Looking at the situation a lot of landlords were in before 2010 many were basically satisfied with the capital gains and were largely not fussed about maximising the rents anyway. Though that attitude seems to have changed a bit since then. But I don't see a good reason falling house prices will necessarily result in lower rents anyway, they could well result in higher rents. A lot of the governments reforms in fact seem to be trying to get landlords to start making investments more like a business and to my mind this will mean more landlords focused on the bottom line. Best case scenario we don't know if these changes will push rents up or down, there are ways it could do either in practice.
The other problem I see is reading too much into what Ardern says anyway. Basically house prices are set by the trades happening in the housing market. The PM can say what she wants but at most its a signal about which kinds of policy her party will or won't implement, but the impacts of those policies are quite far from well defined. I suspect the main impacts are on which party various classes of people might support and the housing market impacts are largely very hard to evaluate.

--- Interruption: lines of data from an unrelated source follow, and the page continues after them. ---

Lemma tick_ok ck l a : arp_inv a -> link_ok l nif ->
  exists l' a', arp_tick ck l a = (l', a') /\ arp_inv a' /\ arp_cache a' = tick_fn ck <$> arp_cache a /\
    (forall j e, arp_cache a !! j = Some e -> parked_at a' j = if gives_up ck e then [] else parked_at a j) /\
    sends l l' (request_frame nif <$> retry_ips ck (arp_cache a) (seq 0 16)).
Proof.
  intros I L. unfold arp_tick. rewrite (lo_get _ _ L). change (Z.to_nat ARP_CACHE_ENTRIES) with 16%nat.
  assert (Hmem : forall i e, arp_cache a !! i = Some e -> i ∈ seq 0 16).
  { intros i e E. destruct (inv_entry _ _ _ I E) as (_ & Hi & _). apply elem_of_seq. lia. }
  pose proof (tick_fold ck (seq 0 16) a [] (NoDup_seq 0 16) I) as H.
  destruct (foldl _ _ _) as [a' rs]. destruct H as (I' & Hc & Hp & ->); [intros i Hi%elem_of_seq; lia|]. cbn [app].
  exists (foldl arp_request l (retry_ips ck (arp_cache a) (seq 0 16))), a'. split_and!; [done|done| | |].
  - apply list_eq. intros j. rewrite Hc, list_lookup_fmap. destruct (arp_cache a !! j) as [e|] eqn:E; [by rewrite decide_True by (by eapply Hmem)|by case_decide].
  - intros j e E. rewrite (Hp j e E). destruct (gives_up ck e); [by rewrite decide_True by (split; [by eapply Hmem|done])|by rewrite decide_False by (by intros [_ ?])].
  - apply requests_ok; [done|]. apply retry_ips_len, I.
Qed.

(** Clock readings at least one retry interval apart. *)
Definition retry_gap (ck : clock) : Z := if pit_get_freq ck =? 0 then 1000 else pit_get_freq ck.
Fixpoint spaced_from (d : Z) (cks : list clock) : Prop :=
  match cks with
  | [] => True
  | ck :: cks => d <= pit_ticks ck < 2 ^ 63 /\ 0 <= pit_ticks ck /\ 0 <= pit_get_freq ck < 2 ^ 32 /\ spaced_from (pit_ticks ck + retry_gap ck) cks
  end.

Lemma retry_deadline ck : 0 <= pit_ticks ck < 2 ^ 63 -> 0 <= pit_get_freq ck < 2 ^ 32 ->
  arp_deadline ck ARP_RETRY_MS = pit_ticks ck + retry_gap ck.
Proof.
  intros Ht Hf. unfold arp_deadline, ARP_RETRY_MS, retry_gap. set (hz := if pit_get_freq ck =? 0 then 1000 else pit_get_freq ck).
  assert (1 <= hz < 2 ^ 32) by (unfold hz; destruct (Z.eqb_spec (pit_get_freq ck) 0); lia).
  rewrite (u64_small (1000 * hz)) by lia. rewrite (Z.mul_comm 1000), Z.div_mul by lia. rewrite (proj2 (Z.eqb_neq hz 0)) by lia. apply u64_small. lia.
Qed.

Definition ticks (cks : list clock) (st : link D * arp) : link D * arp := foldl (fun st ck => arp_tick ck (fst st) (snd st)) st cks.

Lemma gives_up_ok cks : forall l a i e, arp_inv a -> link_ok l nif -> arp_cache a !! i = Some e -> ae_state e = ARP_PENDING ->
  Z.of_nat (length cks) = 4 - ae_retries e -> spaced_from (ae_deadline e) cks ->
  let a' := snd (ticks cks (l, a)) in arp_inv a' /\ arp_cache a' !! i = Some zero_entry /\ parked_at a' i = [].
Proof.
  induction cks as [|ck cks IH]; intros l a i e I L E Hs Hlen Hsp.
  - destruct (inv_entry _ _ _ I E) as ((_ & _ & Hr) & _). cbn in Hlen. lia.
  - cbn in Hsp. destruct Hsp as (Hd & Ht & Hf & Hsp). destruct (tick_ok ck l a I L) as (l1 & a1 & E1 & I1 & Hc & Hp & Sn).
    unfold ticks. cbn [foldl fst snd]. rewrite E1. fold (ticks cks (l1, a1)). specialize (Hp i e E).
    assert (arp_cache a1 !! i = Some (tick_fn ck e)) as Ei by (by rewrite Hc, list_lookup_fmap, E).
    assert (Hdue : due ck e = true) by (unfold due; rewrite Hs, (proj2 (Z.leb_le _ _)) by lia; done).
    assert (Hfn : tick_fn ck e = if gives_up ck e then zero_entry else ArpEntry (ae_ip e) (ae_mac e) ARP_PENDING (ae_retries e + 1) (pit_ticks ck + retry_gap ck)).
    { unfold tick_fn. rewrite Hs, (proj2 (Z.ltb_ge _ _)), retry_deadline by lia. done. }
    destruct (gives_up ck e) eqn:Hg.
    + assert (cks = []) as ->. { unfold gives_up, ARP_MAX_RETRIES in Hg. zbool. destruct cks; [done|cbn [length] in Hlen; lia]. }
      cbn. rewrite Ei, Hfn. done.
    + destruct (IH l1 a1 i (tick_fn ck e) I1) as (I2 & H2 & H3); try done; [by eapply sends_ok|by rewrite Hfn|rewrite Hfn; cbn [ae_retries]|by rewrite Hfn].
      cbn [length] in Hlen. lia.
Qed.

(** ** Other addresses *)
Lemma learn_at_others ck a i e ip mac ip' : arp_inv a -> arp_cache a !! i = Some e -> live_entry e -> ae_ip e = ip -> length mac = 6%nat ->
  length ip' = 4%nat -> ip' <> ip ->
  parked (learn_at ck a i ip mac) ip' = parked a ip' /\ arp_lookup (learn_at ck a i ip mac) ip' = arp_lookup a ip'.
Proof.
  intros I E Hl Hip Hmac Hip' Hne. destruct (inv_entry _ _ _ I E) as ((Hlen & _) & Hi & _). rewrite Hip in Hlen.
  destruct (learn_at_ok ck a i ip mac I Hlen Hmac Hi) as (I' & _).
  { intros j f Hj Hf Hlf Eq. apply Hj. eapply (ai_unique _ I); try done. congruence. }
  assert (forall j, j <> i -> arp_cache (learn_at ck a i ip mac) !! j = arp_cache a !! j) as Hsame by (intros; cbn; by rewrite list_lookup_insert_ne).
  assert (arp_cache (learn_at ck a i ip mac) !! i = Some (learned ck ip mac)) as Ei by (cbn; rewrite list_lookup_insert_eq; [done|by rewrite (ai_cache _ I)]).
  assert (arp_find_locked (learn_at ck a i ip mac) ip' = arp_find_locked a ip') as Ef.
  { destruct (arp_find_locked a ip') as [j|] eqn:Ej.
    - destruct (find_some _ _ _ I Hip' Ej) as (f & Hf & Hlf & <- & _). assert (j <> i) by (intros ->; congruence).
      by apply find_iff; [|rewrite Hsame|].
    - destruct (arp_find_locked (learn_at ck a i ip mac) ip') as [j|] eqn:Ej'; [|done].
      destruct (find_some _ _ _ I' Hip' Ej') as (f & Hf & Hlf & Hfip & _). destruct (Nat.eq_dec j i) as [->|Hj].
      + rewrite Ei in Hf. injection Hf as <-. cbn in Hfip. congruence.
      + rewrite Hsame in Hf by done. by destruct (find_none a ip' j f I Hip' Ej Hf Hlf). }
  unfold parked, arp_lookup, entry_at. rewrite Ef. destruct (arp_find_locked a ip') as [j|] eqn:Ej; [|done].
  destruct (find_some _ _ _ I Hip' Ej) as (f & Hf & Hlf & Hfip & _). assert (j <> i) by (intros ->; congruence). rewrite Hsame by done.
  split; [by apply parked_others|done].
Qed.

(** ** Any sequence of calls *)
Inductive arp_event :=
  | EvSend (ip frame : list Z) (payload_len type : Z)
  | EvInput (eth payload : list Z) (len : Z)
  | EvTick
  | EvFlush.
Definition event_ok (ev : arp_event) : Prop :=
  match ev with
  | EvSend ip frame n _ => length ip = 4%nat /\ zlen frame = 1514 /\ 0 <= n <= 1500
  | EvInput eth payload len => zlen eth = 14 /\ len <= zlen payload
  | EvTick | EvFlush => True
  end.
Definition arp_exec (st : link D * arp) (cev : clock * arp_event) : link D * arp :=
  let '(l, a) := st in let '(ck, ev) := cev in
  match ev with
  | EvSend ip frame n type => fst (arp_send_or_queue ck l a ip frame n type)
  | EvInput eth payload len => arp_input ck l a eth payload len
  | EvTick => arp_tick ck l a
  | EvFlush => (l, arp_flush a)
  end.
Definition arp_run (tr : list (clock * arp_event)) (st : link D * arp) : link D * arp := foldl arp_exec st tr.

(** The static data: everything zero. *)
Definition arp_init : arp := Arp (replicate 16 zero_entry) (replicate 4 (ArpPending false 0 0 0 0 (replicate 1514 0))).
Lemma write_first_spec s f e cs c : handle s f e cs c ->
  (write_first v s f e = (s, None) /\ no_free v s) \/
  exists s1 f1 n0, write_first v s f e = (s1, Some f1) /\ (forall p, written (meta e) s s1 (first_cluster f1) cs n0 p []) /\
    handle s1 f1 e (cs ++ n0) c /\ cs ++ n0 <> [] /\ ff_pos f1 = ff_pos f /\ ff_size f1 = ff_size f.
Proof.
  intros Hh. pose proof Hh as [Hf He H1 Hs Hp Hcur]. pose proof (fa_entry _ _ _ _ Hf) as Hent. unfold write_first. rewrite H1.
  destruct (decide (cs = [])) as [->|Hne].
  - destruct (file_empty s e c Hf) as (E1 & E2 & ->). rewrite E2. cbn [Z.eqb].
    destruct (alloc_spec v Hv s) as [[-> Hn]|(s1 & n & -> & Hvn & Hz & He1 & Hd & Hs1)]; [by left|right].
    assert ((n =? 0) = false) as -> by (destruct Hvn; lia).
    assert (Hw : forall p, written nothing s s1 n [] [n] p []).
    { intros p. split; [|split; [|split]].
      - cbn. split; [done|]. split; [done|]. rewrite He1. apply cluster_eoc_ok.
      - rewrite copy_to_nil. unfold raw. cbn [app fmap list_fmap concat]. rewrite app_nil_r, Hd. f_equal. cbn. lia.
      - by constructor.
      - split; [apply Hs1|]. intros x Hx Hn _. apply Hs1; [done|]. apply Hn. }
    pose proof (written_entry _ e _ _ _ _ _ _ _ (Hw 0) Hent) as Hent1. destruct (written_fields e _ _ _ _ _ _ _ (Hw 0) Hent) as [_ F2].
    set (s2 := fat_impl_entry_set_cluster v s1 e n).
    assert (Hw2 : forall p, written (meta e) s s2 n [] [n] p []).
    { intros p. apply (written_meta nothing e s s1); [done|by intros ? []|done|]. apply set_cluster_meta. }
    assert (G1 : ecluster s2 e = n) by (apply set_cluster_get, (valid_link v Hv), Hvn).
    assert (G2 : esize s2 e = 0) by (unfold s2; by rewrite set_cluster_size, F2).
    eexists s2, _, [n]. split; [reflexivity|]. split; [exact Hw2|]. split; [|done]. rewrite Hs, E1 in *.
    assert (ff_pos f = 0) as Hp0 by lia. rewrite Hp0. split; cbn; try done.
    apply (written_file e s s2 n [] [n] 0 [] [] Hf (Hw2 0) G1); unfold zlen; cbn [length app]; rewrite ?G2, ?E1;
      pose proof (cluster_bytes_range v Hv); lia.
  - right. destruct (file_chain _ _ _ _ Hf Hne) as [Hch Hnz]. apply Z.eqb_neq in Hnz. rewrite Hnz. exists s, f, []. rewrite app_nil_r.
    split; [done|]. split; [|done]. intros p. rewrite H1. by apply written_refl.
Qed.

Lemma pred_pos p : 0 < p -> (p - 1) / cb = if p mod cb =? 0 then p / cb - 1 else p / cb.
Proof.
  intros Hp. destruct (split_pos p ltac:(lia)) as (E & Ho & Hq). pose proof (cluster_bytes_range v Hv). symmetry.
  destruct (Z.eqb_spec (p mod cb) 0); [apply (Z.div_unique _ _ _ (cb - 1))|apply (Z.div_unique _ _ _ (p mod cb - 1))]; lia.
Qed.

(** [fat_write] selects or allocates the cluster after the last for an append
    at a cluster boundary. *)
Definition boundary f (buf : list Z) : bool :=
  (Z.of_nat (length buf) >? 0) && (ff_pos f >? 0) && (ff_pos f =? ff_size f) && (ff_pos f mod cb =? 0).

Lemma write_prepare s f e cs c buf : handle s f e cs c -> cs <> [] ->
  let '(s1, r) := if boundary f buf then advance v s (cur_cluster f) else (s, Some (cur_cluster f)) in
  (r = None /\ s1 = s /\ no_free v s) \/
  exists x n0, r = Some x /\ written nothing s s1 (first_cluster f) cs n0 (ff_pos f) [] /\
    (buf <> [] -> (cs ++ n0) !! Z.to_nat (ff_pos f / cb) = Some x).
Proof.
  intros [Hf He H1 Hs Hp Hcur] Hne. destruct (file_chain _ _ _ _ Hf Hne) as [Hch _]. rewrite H1. specialize (Hcur Hne).
  unfold boundary. destruct (_ && _) eqn:Eb.
  - apply andb_true_iff in Eb as [Eb Em]. apply andb_true_iff in Eb as [Eb Es]. apply andb_true_iff in Eb as [_ Epos].
    unfold cur_index in Hcur. rewrite Es, Em in Hcur. replace (0 <? ff_pos f) with true in Hcur by lia. cbn [andb] in Hcur.
    assert (Hq : 1 <= ff_pos f / cb).
    { destruct (split_pos (ff_pos f) ltac:(lia)) as (E & _ & _). pose proof (cluster_bytes_range v Hv). apply Z.eqb_eq in Em. rewrite Em in E. nia. }
    replace (Z.to_nat (ff_pos f / cb)) with (S (Z.to_nat (ff_pos f / cb - 1))) by lia.
    destruct (decide (S (Z.to_nat (ff_pos f / cb - 1)) = length cs)) as [Hend|Hend].
    + destruct (advance_alloc nothing s _ cs _ _ Hch Hcur Hend) as [[-> Hn]|(s1 & n & -> & Hw)]; [by left|right]. exists n, [n].
      split; [done|]. split; [apply Hw|]. intros _. rewrite Hend. by rewrite lookup_app_r, Nat.sub_diag by lia.
    + apply lookup_lt_Some in Hcur as Hlt. destruct (lookup_lt_is_Some_2 cs (S (Z.to_nat (ff_pos f / cb - 1)))) as [y Hy]; [lia|].
      rewrite (advance_next s _ cs _ _ y Hch Hcur Hy). right. exists y, []. rewrite app_nil_r. split; [done|]. split; [by apply written_refl|done].
  - right. exists (cur_cluster f), []. rewrite app_nil_r. split; [done|]. split; [by apply written_refl|]. intros Hb. rewrite <-Hcur. f_equal. f_equal.
    unfold cur_index. replace (Z.of_nat (length buf) >? 0) with true in Eb by (destruct buf; [done|reflexivity]). cbn [andb] in Eb.
    destruct ((ff_pos f =? ff_size f) && (ff_pos f mod cb =? 0) && (0 <? ff_pos f)) eqn:Ei; [|done].
    apply andb_true_iff in Ei as [Ei E3]. apply andb_true_iff in Ei as [E1 E2]. rewrite E1, E2 in Eb. lia.
Qed.

Lemma write_publish_spec s f e : 0 <= ff_pos f < 2 ^ 32 ->
  exists s' cur', write_publish v rtc_read s f e = (s', FatFile (first_cluster f) cur' (ff_size f `max` ff_pos f) (ff_pos f) (dir_ent f)) /\
    meta_only s s' e /\ ecluster s' e = ecluster s e /\ esize s' e = (if ff_pos f >? ff_size f then ff_pos f else esize s e) /\
    cur' = (if (0 <? ff_pos f) && (ff_pos f <? ff_size f) && (ff_pos f mod cb =? 0) then
              let '(status, next) := next_cluster v s' (cur_cluster f) in if status =? 0 then next else cur_cluster f
            else cur_cluster f).
Proof.
  intros Hp. unfold write_publish. set (s1 := if ff_pos f >? ff_size f then fat_impl_entry_set_size s e (ff_pos f) else s).
  set (s2 := fat_flush_bytes v (fat_impl_set_timestamp rtc_read s1 e) e 32).
  assert (M : meta_only s s2 e).
  { apply (meta_trans s s1); [unfold s1; case_match; [apply set_size_meta|done]|].
    eapply meta_trans; [apply timestamp_meta|apply flush_meta]. }
  assert (C : ecluster s2 e = ecluster s e).
  { unfold s2. rewrite flush_cluster, timestamp_cluster. unfold s1. case_match; [apply set_size_cluster|done]. }
  assert (Z : esize s2 e = (if ff_pos f >? ff_size f then ff_pos f else esize s e)).
  { unfold s2. rewrite flush_size, timestamp_size. unfold s1. case_match; [by apply set_size_get|done]. }
  destruct (Z.gtb_spec (ff_pos f) (ff_size f)) as [Hgt|Hle].
  - exists s2, (cur_cluster f). cbn [ff_pos ff_size]. replace (ff_pos f <? ff_pos f) with false by lia. rewrite andb_false_r. cbn [andb].
    replace (ff_size f `max` ff_pos f) with (ff_pos f) by lia. split; [done|]. split; [done|]. split; [done|]. split; [done|].
    replace (ff_pos f <? ff_size f) with false by lia. by rewrite andb_false_r.
  - exists s2. replace (ff_size f `max` ff_pos f) with (ff_size f) by lia. rewrite (Z.gtb_ltb (ff_pos f) 0). destruct (_ && _) eqn:Eb.
    + change (fat_flush_bytes v (fat_impl_set_timestamp rtc_read s e) e 32) with s2. destruct (next_cluster v s2 (cur_cluster f)) as [st nx] eqn:En. eexists. split; [|done]. destruct (st =? 0); by destruct f.
    + exists (cur_cluster f). split; [by destruct f|done].
Qed.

' In wanting state tenants to experience the benefits of owning their own home, the government offered purchasers very generous terms: 5 percent deposit, a 3 percent mortgage rate, with a maximum purchase period of 40 years. Since this time thousands of tenants have purchased their state houses and become 'kings and queens of their castles'.
Introduced by a National Govt!
Also introduced by a National Govt…
'The National government introduced full market rents in 1991 to reduce the state role in housing provision. From the start, public debate over state housing policy in New Zealand has centred on this very issue: how far should governments intervene in the housing market. '
One of ours with a big mortgage will try to get bailed out by the Government if values drop dramatically and the house is worth way less than what they owe. She'll change her name to 'South Canterbury Finance.'
The other thing to consider is debt repayment in similar to saving, so this works to reduce aggregate spending and income (e.g GDP). Incidentally borrowing works in reverse to this.
Not quite getting that one. The government wants people to be spending rather than paying off debt? How does that relate to a drop in property prices?
This is basically a question of who is impacted by the resulting change in behaviour. The summary of the point here is that an expanding housing market with expanding debt does increase our total income and spending across the country. When that even just slows down (let alone reversing) then that part of total income and spending goes away. This is basically the same as people electing to save more and spend less of their income. The unfair part of this would be that the people who are unemployed are often not involved in the housing market, but are influenced by its effects none-the-less.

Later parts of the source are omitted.